Dataset entries

= Beginning of Section =

(* ===== verification/System.v ===== *)
(** * System.v: the parts together.

    The RPC service of service.go over the node of engine/kv.go: what a client of
    the leader sees. *)
From S2P Require Import Prelude Binary Paths Pebble FileSystem DataDir Snapshot Json Store Fsm History Replica Leader Kv Gossip Service.

Section system.
Context {P : Pebble} `{!PebbleLaws P, !PebbleReliable P} {GZ : Gzip} `{!GzipLaws GZ}.
Context {R : Raft} (m : gmap bytes bytes) `{!RaftLaws R m}.
Context {T : Type} `{!AddressResolver T} {G : Grpc} `{!GrpcLaws G}.
Context (ToCamel : string → string).

(** The service of a node; [o] is what its consistent reads find. *)
Abbreviation service := (GRPCService (S := raftServer) (T := T)).

(** On the leader nothing is forwarded. *)
Lemma leader_Add o between until key val (s : service) :
  IsLeader (sv_kv s) = true →
  Add (KV0 := server_KV o) ToCamel between until key val s =
    let '(r, k) := kv_Apply until key val (sv_kv s) in
    (res_bind r (λ i, Ok (AddResponse i)), MkService k (sv_resolver s) (sv_conns s)).
Proof.
  intros Hl. unfold Add, forwardRequestToLeader. go_simpl. unfold GetLeader. rewrite Hl.
  unfold on_kv. simpl. destruct (kv_Apply until key val (sv_kv s)) as [[i|e|p|] k]; done.
Qed.

Lemma leader_Get o between key linearizable (s : service) :
  IsLeader (sv_kv s) = true →
  Get (KV0 := server_KV o) ToCamel between key linearizable s =
    let '(r, k) := kv_Query (string_bytes key) linearizable o (sv_kv s) in
    (res_bind r (λ '(i, v), Ok (GetResponse i (bytes_string v))), MkService k (sv_resolver s) (sv_conns s)).
Proof.
  intros Hl. unfold Get, forwardRequestToLeader, Get_local. destruct linearizable.
  - go_simpl. unfold GetLeader. rewrite Hl. unfold on_kv. simpl.
    destruct (kv_Query _ _ _ _) as [[[i v]|e|p|] k]; done.
  - unfold go_bind, on_kv. simpl. destruct (kv_Query _ _ _ _) as [[[i v]|e|p|] k]; done.
Qed.

(** The service after raft has driven the node for any time. *)
Definition later (p : raft_node R * fworld) (s : service) : service :=
  MkService (set_node p (sv_kv s)) (sv_resolver s) (sv_conns s).

(** C6: What a client of the leader sees. The leader has answered [Add] with an
    index; after any time, in which raft may have committed and applied other
    entries, it answers [Get] for the same key, linearizable or not, while it
    leads. The entry that was added is in the committed log at some position with
    that index, and the answer is the value of the key after a prefix of the log
    that holds the entry: what was added, unless a later entry of that prefix wrote
    the key. *)
Theorem client_reads_its_write o between1 between2 until key val linearizable (s s1 s2 : service) p i j v :
  up m (sv_kv s) → obs_ok m o → IsLeader (sv_kv s) = true →
  Add (KV0 := server_KV o) ToCamel between1 until key val s = (Ok (AddResponse i), s1) →
  raft_moves m (rs_raft (sv_kv s1), rs_store (sv_kv s1)) p → IsLeader (sv_kv (later p s1)) = true →
  Get (KV0 := server_KV o) ToCamel between2 key linearizable (later p s1) = (Ok (GetResponse j v), s2) →
  let log := raft_log (rs_raft (sv_kv s2)) in
  ∃ at_ k, log !! at_ = Some (MkLog i (proposal key val)) ∧ (at_ < k ≤ length log)%nat ∧
    string_bytes v = value_at m (string_bytes key) log k ∧
    ((∀ q e, (at_ < q < k)%nat → log !! q = Some e → writes_key (string_bytes key) (Data e) = false) → v = val).
Proof.
  intros Hup Hobs Hl Ha Hmv Hl1 Hg. rewrite leader_Add in Ha by done. rewrite leader_Get in Hg by done.
  destruct (kv_Apply until key val (sv_kv s)) as [[i'|e|p'|] k] eqn:E; try done. injection Ha as -> <-.
  cbn [later sv_kv] in *. destruct (kv_Query _ _ _ _) as [[[j' w]|e|p'|] k2] eqn:E2; try done.
  injection Hg as -> <- <-. cbn [sv_kv].
  destruct (written_is_read m _ _ _ _ _ _ _ _ _ _ _ _ Hup Hobs E Hmv E2) as (at_ & n & H1 & H2 & H3 & H4).
  exists at_, n. rewrite string_bytes_string. split; [done|]. split; [done|]. split; [done|].
  intros Hno. rewrite (H4 Hno). apply bytes_string_bytes.
Qed.
End system.

(** ** Witness *)

Definition demo_leader : GRPCService (S := raftServer (R := Solo)) (T := StaticResolver) :=
  NewGrpcService demo_server [] (MkConns ∅ []).

Definition no_grpc : Grpc := {| DialContext _ _ := None; Invoke _ _ _ _ := inr ErrNoLeader |}.

#[local] Instance no_grpc_laws : GrpcLaws no_grpc.
Proof. by split. Qed.

Definition demo_added : GRPCService (S := raftServer (R := Solo)) (T := StaticResolver) :=
  MkService demo_written (NewStaticResolver []) (MkConns ∅ []).

(** Between the two requests the leader commits a write of another key. *)
Definition demo_later : raft_node (Solo (P := Mem no_fault)) * fworld :=
  (raft_Apply (Raft := Solo) (proposal "y" "2") 0 (rs_raft demo_written, rs_store demo_written)).2.

Lemma demo_later_moves : raft_moves (G := Stored) demo_map (rs_raft demo_written, rs_store demo_written) demo_later.
Proof.
  unfold demo_later. destruct (raft_Apply _ _ _) as [out p'] eqn:E.
  apply (raft_Apply_moves (RaftLaws := solo_laws demo_map) (proposal "y" "2") 0 _ out); [|exact E].
  exact (proj1 (kv_Apply_inv (GzipLaws0 := stored_laws) demo_map (RaftLaws0 := solo_laws demo_map) _ _ _ _ _ _
    demo_up demo_written_ok)).
Qed.

Definition demo_asked : GRPCService (S := raftServer (R := Solo)) (T := StaticResolver) := later demo_later demo_added.

Lemma demo_later_read :
  kv_Query (string_bytes "x") true demo_obs (sv_kv demo_asked) =
    (Ok (9, string_bytes "1"), (kv_Query (string_bytes "x") true demo_obs (sv_kv demo_asked)).2).
Proof.
  assert ((kv_Query (string_bytes "x") true demo_obs (sv_kv demo_asked)).1 = Ok (9, string_bytes "1")) as H
    by (vm_compute; reflexivity).
  destruct (kv_Query (string_bytes "x") true demo_obs (sv_kv demo_asked)). simpl in H. by subst.
Qed.

Lemma client_reads_its_write_witness :
  ∃ (log : list raft_Log) p k, log !! p = Some (MkLog 8 (proposal "x" "1")) ∧
    string_bytes "1" = value_at demo_map (string_bytes "x") log k.
Proof.
  assert (Add (KV0 := server_KV demo_obs) (R := no_grpc) (λ s, s) (λ c, c) None "x" "1" demo_leader =
          (Ok (AddResponse 8), demo_added)) as H1.
  { rewrite leader_Add by reflexivity. change (sv_kv demo_leader) with demo_server. rewrite demo_written_ok. reflexivity. }
  assert (∃ s2, Get (KV0 := server_KV demo_obs) (R := no_grpc) (λ s, s) (λ c, c) "x" true demo_asked =
          (Ok (GetResponse 9 (bytes_string (string_bytes "1"))), s2)) as [s2 H2].
  { rewrite leader_Get by reflexivity. rewrite demo_later_read. eexists. cbv beta iota. cbn [res_bind]. reflexivity. }
  rewrite bytes_string_bytes in H2.
  destruct (client_reads_its_write (GzipLaws0 := stored_laws) (G := no_grpc) demo_map
    (RaftLaws0 := solo_laws demo_map) (λ s, s) demo_obs (λ c, c) (λ c, c)
    None "x" "1" true demo_leader demo_added s2 demo_later 8 9 "1" demo_up demo_obs_ok eq_refl H1
    demo_later_moves eq_refl H2)
    as (p & k & H3 & _ & H4 & _).
  exact (ex_intro _ _ (ex_intro _ p (ex_intro _ k (conj H3 H4)))).
Defined.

= End of Section =

Requirement: Check each line above for the string "committed", then copy the ones that have it.

Finished task:
    index; after any time, in which raft may have committed and applied other
    leads. The entry that was added is in the committed log at some position with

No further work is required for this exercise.